TASK PROMPT: Below are entries; output exactly the lines from the one with "(p, Some r) →" to the one with "(p, None) →", both included, and nothing else.

THE INPUT:
(** An accepted append stays within the cap of its representation. *)
Lemma push_bounded io b data b' :
  spill_wf b → push_bytes io b data = (b', Ok tt) →
  if is_spilled b then buffered_bytes b' ≤ b_max_backlog b
  else if is_spilled b' then buffered_bytes b' ≤ b_threshold b + length data
  else buffered_bytes b' ≤ b_threshold b.
Proof.
  unfold push_bytes, spill_wf, is_spilled, buffered_bytes. destruct (b_inner b) as [vec|d] eqn:Eb; intros Hwf.
  - destruct (Nat.ltb_spec (b_threshold b) (length (vec ++ data))) as [Hlt|Hle].
    + unfold create_from_vec. destruct (io_created io); [|done]. intros [= <-]. cbn. rewrite length_app. lia.
    + intros [= <-]. cbn. lia.
  - destruct Hwf as [[Hr Hw] Hm]. unfold disk_write.
    destruct (Nat.ltb_spec (d_max_backlog d) (d_write_pos d - d_read_pos d + length data)) as [Hlt|Hle]; [done|].
    destruct (io_write_fails io); [done|]. intros [= <-]. cbn. lia.
Qed.

(** * The channel and its threads *)

(** A pipe with the threads around it: live writer halves and keeper guards,
    pending [notify_all] calls, read calls in the loop of [read_into] and those
    asleep on the condition variable (each with the length it wants), the bytes
    that ever went in, and what each read that returned did. *)
Inductive ReadEvent : Type :=
| Got (data : bytes)
| Failed (truncation : bool) (lost : bytes). (* whether its truncation failed, and what left the buffer *)
Record World := mk_world {
  w_pipe : PipeState;
  w_live : nat;
  w_pins : nat;
  w_notify : nat;
  w_want : list nat;
  w_asleep : list nat;
  w_in : bytes;
  w_log : list ReadEvent;
  w_used : bool;
}.

Definition start (spill_threshold max_backlog : nat) : World :=
  mk_world (new_pipe spill_threshold max_backlog) 0 0 0 [] [] [] [] false.

(** What a read did to the bytes of the pipe. *)
Definition logged (io : ReadIO) (before after : bytes) (r : res io_err bytes) : ReadEvent :=
  match r with
  | Ok data => Got data
  | Err _ => Failed (io_truncate_fails io) (take (length before - length after) before)
  end.

(** The bytes readers were given, and those that left the buffer. *)
Definition got (e : ReadEvent) : bytes := match e with Got data => data | Failed _ _ => [] end.
Definition taken (e : ReadEvent) : bytes := match e with Got data => data | Failed _ lost => lost end.
Definition delivered (log : list ReadEvent) : bytes := mjoin (List.map got log).
Definition consumed (log : list ReadEvent) : bytes := mjoin (List.map taken log).
#[local] Arguments consumed : simpl never.

(** Nothing is lost by a read but where its truncation failed. *)
Definition harmless (e : ReadEvent) : Prop := match e with Failed false lost => lost = [] | _ => True end.

Definition accepted (data : bytes) (r : res io_err unit) : bytes := match r with Ok _ => data | Err _ => [] end.

(** The steps of the reading side: a pending notification wakes every sleeper,
    and a read call takes the lock and tries once. *)
Inductive read_step : World → World → Prop :=
| step_wake w : 0 < w_notify w →
    read_step w (mk_world (w_pipe w) (w_live w) (w_pins w) (pred (w_notify w)) (w_want w ++ w_asleep w) []
      (w_in w) (w_log w) (w_used w))
| step_return w l n l' io p r :
    w_want w = l ++ n :: l' → try_read io (w_pipe w) n = (p, Some r) →
    read_step w (mk_world p (w_live w) (w_pins w) (w_notify w) (l ++ l') (w_asleep w) (w_in w)
      (w_log w ++ [logged io (contents (p_buffer (w_pipe w))) (contents (p_buffer p)) r]) (w_used w))
| step_wait w l n l' io p :
    w_want w = l ++ n :: l' → try_read io (w_pipe w) n = (p, None) →
    read_step w (mk_world p (w_live w) (w_pins w) (w_notify w) (l ++ l') (n :: w_asleep w)
      (w_in w) (w_log w) (w_used w)).

(** What changes the pipe: every change but an attachment and a pin ends in a
    [notify_all] after the lock is dropped.  Condition variables may also wake
    a sleeper for no reason. *)
Inductive pipe_step : World → World → Prop :=
| step_read w w' : read_step w w' → pipe_step w w'
| step_call w n : 0 < n →
    pipe_step w (mk_world (w_pipe w) (w_live w) (w_pins w) (w_notify w) (n :: w_want w) (w_asleep w)
      (w_in w) (w_log w) (w_used w))
| step_spurious w l n l' : w_asleep w = l ++ n :: l' →
    pipe_step w (mk_world (w_pipe w) (w_live w) (w_pins w) (w_notify w) (n :: w_want w) (l ++ l')
      (w_in w) (w_log w) (w_used w))
| step_attach w :
    pipe_step w (mk_world (attach_writer (w_pipe w)) (S (w_live w)) (w_pins w) (w_notify w) (w_want w) (w_asleep w)
      (w_in w) (w_log w) true)
| step_detach w live : w_live w = S live →
    pipe_step w (mk_world (detach_writer (w_pipe w)) live (w_pins w) (S (w_notify w)) (w_want w) (w_asleep w)
      (w_in w) (w_log w) true)
| step_write w io data p r : 0 < w_live w → pipe_push io (w_pipe w) data = (p, r) →
    pipe_step w (mk_world p (w_live w) (w_pins w) (S (w_notify w)) (w_want w) (w_asleep w)
      (w_in w ++ accepted data r) (w_log w) (w_used w))
| step_pin w :
    pipe_step w (mk_world (pin_keeper (w_pipe w)) (w_live w) (S (w_pins w)) (w_notify w) (w_want w) (w_asleep w)
      (w_in w) (w_log w) true)
| step_unpin w pins : w_pins w = S pins →
    pipe_step w (mk_world (unpin_keeper (w_pipe w)) (w_live w) pins (S (w_notify w)) (w_want w) (w_asleep w)
      (w_in w) (w_log w) true)
| step_close w :
    pipe_step w (mk_world (force_close (w_pipe w)) (w_live w) (w_pins w) (S (w_notify w)) (w_want w) (w_asleep w)
      (w_in w) (w_log w) (w_used w))
| step_cancel w :
    pipe_step w (mk_world (cancel (w_pipe w)) (w_live w) (w_pins w) (S (w_notify w)) (w_want w) (w_asleep w)
      (w_in w) (w_log w) (w_used w)).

SOLUTION TO THIS EXERCISE:
    w_want w = l ++ n :: l' → try_read io (w_pipe w) n = (p, Some r) →
    read_step w (mk_world p (w_live w) (w_pins w) (w_notify w) (l ++ l') (w_asleep w) (w_in w)
      (w_log w ++ [logged io (contents (p_buffer (w_pipe w))) (contents (p_buffer p)) r]) (w_used w))
| step_wait w l n l' io p :
    w_want w = l ++ n :: l' → try_read io (w_pipe w) n = (p, None) →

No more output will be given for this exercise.